Ortega’s comments line up with a theory that Huffman has been batting around recently.
“It’s not a city problem or an individual problem; it’s a community problem.”
Huffman points out that at one time in the not to distant past, there were some 40 different communities that made up the Hilltop. Today those smaller areas have been combined into a more unified Hilltop but Huffman wonders what the cost of that unification was.
“People don’t have that attraction, or connection to it (their neighborhood),” Huffman said. “The identity of the community needs to be given back to them.”
This change in approach, he thinks, would create more neighborhood support.
The question remains though, how to foster that sense of unity that seems to currently be evading this long-standing trash problem.

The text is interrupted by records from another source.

Lemma queue_ok_insert k q p :
  queue_ok k q → entry_ok k p →
  (windows (sk_activation k) = true → fresh p → has_fresh q = false) →
  queue_ok k (<[fr_trigger_position (pc_candidate p) := p]> q).
Proof.
  intros [He Hc] Hp Hf. split.
  - intros pos p'. rewrite lookup_insert_Some. intros [[<- <-]|[_ Hp']]; [done|by apply He].
  - assert (∀ pos p', windows (sk_activation k) = true → fresh p → q !! pos = Some p' → fresh p' → False) as Hno.
    { intros pos p' Hw Hpf Hp' Hpf'. assert (has_fresh q = true) by (apply has_fresh_spec; eauto).
      rewrite Hf in *; done. }
    intros pos pos' p1 p2 Hw. rewrite !lookup_insert_Some.
    intros [[<- <-]|[_ Hp1]] [[<- <-]|[_ Hp2]] Hf1 Hf2; [done| | |by eapply Hc].
    + by destruct (Hno pos' p2).
    + by destruct (Hno pos p1).
Qed.

Lemma queue_ok_empty k : queue_ok k ∅.
Proof. split; intros *; by rewrite ?lookup_empty. Qed.

Lemma queue_of_ok s k : queues_ok (pending s) → queue_ok k (queue_of k s).
Proof.
  intros Hq. unfold queue_of. destruct (pending s !! k) as [q|] eqn:Ek; [by apply Hq|apply queue_ok_empty].
Qed.

Lemma queues_ok_insert m k q : queues_ok m → queue_ok k q → q ≠ ∅ → queues_ok (<[k := q]> m).
Proof. intros Hm Hq Hne k' q'. rewrite lookup_insert_Some. intros [[<- <-]|[_ Hq']]; [done|by apply Hm]. Qed.

Lemma queues_ok_sub (m m' : gmap ScheduleKey Queue) :
  queues_ok m →
  (∀ k q', m' !! k = Some q' → q' ≠ ∅ ∧ ∃ q, m !! k = Some q ∧ q' ⊆ q) → queues_ok m'.
Proof.
  intros Hm Hsub k q' Hq'. destruct (Hsub k q' Hq') as (Hne & q & Hq & Hs). split; [|done].
  eapply queue_ok_sub; [by apply Hm|]. intros pos p Hp. by eapply lookup_weaken.
Qed.

Lemma alter_some {V} (f : V → V) (m : gmap ScheduleKey V) k v :
  m !! k = Some v → alter f k m = <[k := f v]> m.
Proof.
  intros Hk. apply map_eq. intros k'. destruct (decide (k = k')) as [<-|Hne].
  - by rewrite lookup_alter_eq, lookup_insert_eq, Hk.
  - by rewrite lookup_alter_ne, lookup_insert_ne.
Qed.

Lemma queue_present s k pos p : queue_of k s !! pos = Some p → ∃ q, pending s !! k = Some q ∧ q !! pos = Some p.
Proof. unfold queue_of. destruct (pending s !! k) as [q|]; simpl; [eauto|by rewrite lookup_empty]. Qed.

Lemma size_insert_fresh (q : Queue) pos p :
  q !! pos = None → size (<[pos := p]> q) = S (size q).
Proof. apply map_size_insert_None. Qed.

Lemma resumed_only_smaller (q : Queue) : has_fresh q = true → (size (resumed_only q) < size q)%nat.
Proof.
  intros (pos & p & Hp & Hf)%has_fresh_spec.
  assert (resumed_only q ⊆ delete pos q) as Hs.
  { apply map_subseteq_spec. intros pos' p' [Hp' Hr]%resumed_only_lookup.
    rewrite lookup_delete_ne; [done|]. intros ->. unfold fresh in Hf. congruence. }
  apply map_subseteq_size in Hs. rewrite map_size_delete, Hp in Hs.
  assert (size q ≠ 0%nat) by (apply map_size_ne_0_lookup; eauto). lia.
Qed.

(** *** Enqueuing *)

Definition same_flight (s s' : SchedulerState) : Prop :=
  active_count s' = active_count s ∧ in_flight s' = in_flight s.

Lemma take_ticket_pending k s : pending (take_ticket k s) = pending s.
Proof. done. Qed.

Lemma enqueue_new_ok a c resumed s :
  fr_activation c = ea_id a → windowed (ea_compiled a) = windows (ea_id a) →
  queues_ok (pending s) → queue_of (candidate_key c) s !! fr_trigger_position c = None →
  let s' := (enqueue_new a c resumed s).2 in
  queues_ok (pending s') ∧ same_flight s s' ∧
  total (pending s') ≤ N.max (total (pending s)) MAX_PENDING_CANDIDATES.
Proof.
  intros Hact Hwin Hq Hnew. unfold enqueue_new. set (key := candidate_key c) in *.
  set (q := queue_of key s) in *. set (pos := fr_trigger_position c) in *.
  set (p := {| pc_candidate := c; pc_compiled := ea_compiled a; pc_resumed := resumed |}).
  pose proof (queue_of_ok s key Hq) as Hqok. fold q in Hqok.
  assert (entry_ok key p) as Hentry by (split; [done|]; simpl; by rewrite Hact).
  destruct (replaces_pending a resumed q) eqn:Er; simpl.
  - apply andb_true_iff in Er as [[Hres Hw]%andb_true_iff Hf]. destruct (superseded c q); simpl.
    { split_and!; [done|done|lia]. }
    assert (queue_ok key (<[pos := p]> (resumed_only q))) as Hok.
    { apply (queue_ok_insert key _ p); [|done|].
      - eapply queue_ok_sub; [done|]. by intros pos' p' [Hp' _]%resumed_only_lookup.
      - intros _ _. apply not_true_is_false. intros (pos' & p' & [_ Hp']%resumed_only_lookup & Hf')%has_fresh_spec.
        by rewrite Hf' in Hp'. }
    pose proof (resumed_only_smaller q Hf) as Hsmall.
    pose proof (total_replace (pending s) key (<[pos := p]> (resumed_only q))) as Ht.
    fold (queue_of key s) in Ht. fold q in Ht. rewrite map_size_insert_None in Ht.
    2: { apply eq_None_not_Some. intros [p' [Hp' _]%resumed_only_lookup]. by rewrite Hnew in Hp'. }
    split_and!; [|by case_bool_decide|].
    + case_bool_decide; (apply queues_ok_insert; [done|done|apply insert_non_empty]).
    + case_bool_decide; simpl; lia.
  - destruct (N.leb_spec MAX_PENDING_CANDIDATES (pending_total s)) as [Hfull|Hroom]; simpl.
    { split_and!; [done|done|lia]. }
    assert (queue_ok key (<[pos := p]> q)) as Hok.
    { apply (queue_ok_insert key _ p); [done|done|]. intros Hw Hfresh.
      unfold replaces_pending in Er. rewrite Hwin in Er. simpl in Hw. rewrite Hact in Hw.
      unfold fresh in Hfresh. simpl in Hfresh. rewrite Hw, Hfresh in Er. exact Er. }
    pose proof (total_replace (pending s) key (<[pos := p]> q)) as Ht.
    fold (queue_of key s) in Ht. fold q in Ht. rewrite map_size_insert_None in Ht by done.
    change (pending_total s) with (total (pending s)) in Hroom.
    split_and!; [|by case_bool_decide|].
    + case_bool_decide; (apply queues_ok_insert; [done|done|apply insert_non_empty]).
    + case_bool_decide; simpl; lia.
Qed.

Lemma enqueue_locked_ok a c resumed s :
  fr_activation c = ea_id a → windowed (ea_compiled a) = windows (ea_id a) →
  queues_ok (pending s) →
  let s' := (enqueue_locked a c resumed s).2 in
  queues_ok (pending s') ∧ same_flight s s' ∧
  total (pending s') ≤ N.max (total (pending s)) MAX_PENDING_CANDIDATES.
Proof.
  intros Hact Hwin Hq. unfold enqueue_locked. set (key := candidate_key c).
  set (pos := fr_trigger_position c).
  destruct (pending s !! key ≫= _) as [p|] eqn:Ep.
  2: { apply enqueue_new_ok; [done..|]. unfold queue_of. fold key.
       by destruct (pending s !! key); simpl in *; [|apply lookup_empty]. }
  apply bind_Some in Ep as (q & Ek & Ep). simpl. rewrite (alter_some _ _ _ _ Ek).
  destruct (Hq key q Ek) as [Hqok Hne]. destruct (qo_entries _ _ Hqok pos p Ep) as [Hp Hpos].
  split_and!; [|done|].
  - apply queues_ok_insert; [done| |apply insert_non_empty]. split.
    + intros pos' p'. rewrite lookup_insert_Some. intros [[<- <-]|[_ Hp']]; [done|by apply Hqok].
    + intros p1 p2 e1 e2 Hw. rewrite !lookup_insert_Some. unfold fresh.
      intros [[<- <-]|[Hn1 Hp1]] [[<- <-]|[Hn2 Hp2]]; simpl; try done.
      * intros [Hf1 _]%orb_false_iff Hf2. by eapply (qo_coalesced _ _ Hqok pos p2 p).
      * intros Hf1 [Hf2 _]%orb_false_iff. by eapply (qo_coalesced _ _ Hqok p1 pos _ p).
      * by eapply (qo_coalesced _ _ Hqok).
  - pose proof (total_replace (pending s) key
      (<[pos := {| pc_candidate := pc_candidate p; pc_compiled := pc_compiled p;
                   pc_resumed := pc_resumed p || resumed |}]> q)) as Ht.
    rewrite Ek in Ht. simpl in Ht. rewrite map_size_insert_Some in Ht by eauto. lia.
Qed.

(** *** Removals *)

Lemma pending_sub_ok s (m' : gmap ScheduleKey Queue) :
  queues_ok (pending s) →
  (∀ k q', m' !! k = Some q' → q' ≠ ∅ ∧ ∃ q, pending s !! k = Some q ∧ q' ⊆ q) →
  queues_ok m' ∧ total m' ≤ total (pending s).
Proof.
  intros Hq Hsub. split; [by eapply queues_ok_sub|]. apply total_mono. intros k q' Hq'.
  by destruct (Hsub k q' Hq').
Qed.

Lemma filter_pending_ok s (P : ScheduleKey * Queue → Prop) `{∀ x, Decision (P x)} :
  queues_ok (pending s) →
  queues_ok (filter P (pending s)) ∧ total (filter P (pending s)) ≤ total (pending s).
Proof.
  intros Hq. apply pending_sub_ok; [done|]. intros k q' [Hq' _]%map_lookup_filter_Some.
  split; [by apply (Hq k)|eauto].
Qed.

Lemma prune_locked_ok terminal s :
  queues_ok (pending s) →
  queues_ok (pending (prune_locked terminal s)) ∧ total (pending (prune_locked terminal s)) ≤ total (pending s).
Proof.
  intros Hq. simpl. apply pending_sub_ok; [done|].
  intros k q' [Hq' Hne]%map_lookup_filter_Some. split; [done|].
  rewrite lookup_fmap in Hq'. apply fmap_Some in Hq' as (q & Hq' & ->).
  exists q. split; [done|]. apply map_filter_subseteq.
Qed.

(** *** Putting a candidate back *)

Lemma queues_ok_same s m : queues_ok (pending s) → m = pending s → queues_ok m.
Proof. by intros ? ->. Qed.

Ortega agrees that a more unified neighbor/government approach needs to take place.
“We also need residents to do their part to fight illegal dumping. Residents can help stop illegal dumpers by calling the Environmental Crimes Task Force at (614) 871-5322,” said Ortega.
Huffman believes that stronger communication efforts will help break this three decade cycle of Hilltop streets acting as a de facto dump, suggesting that YouTube or the Community Access Channel be used to help raise awareness.
“The city works to educate the community on refuse matters and has started a public awareness campaign, called End Littering, to raise the profile of this issue. Litter is costly to clean up, impacts our quality of life, safety and economic development,” Ortega said.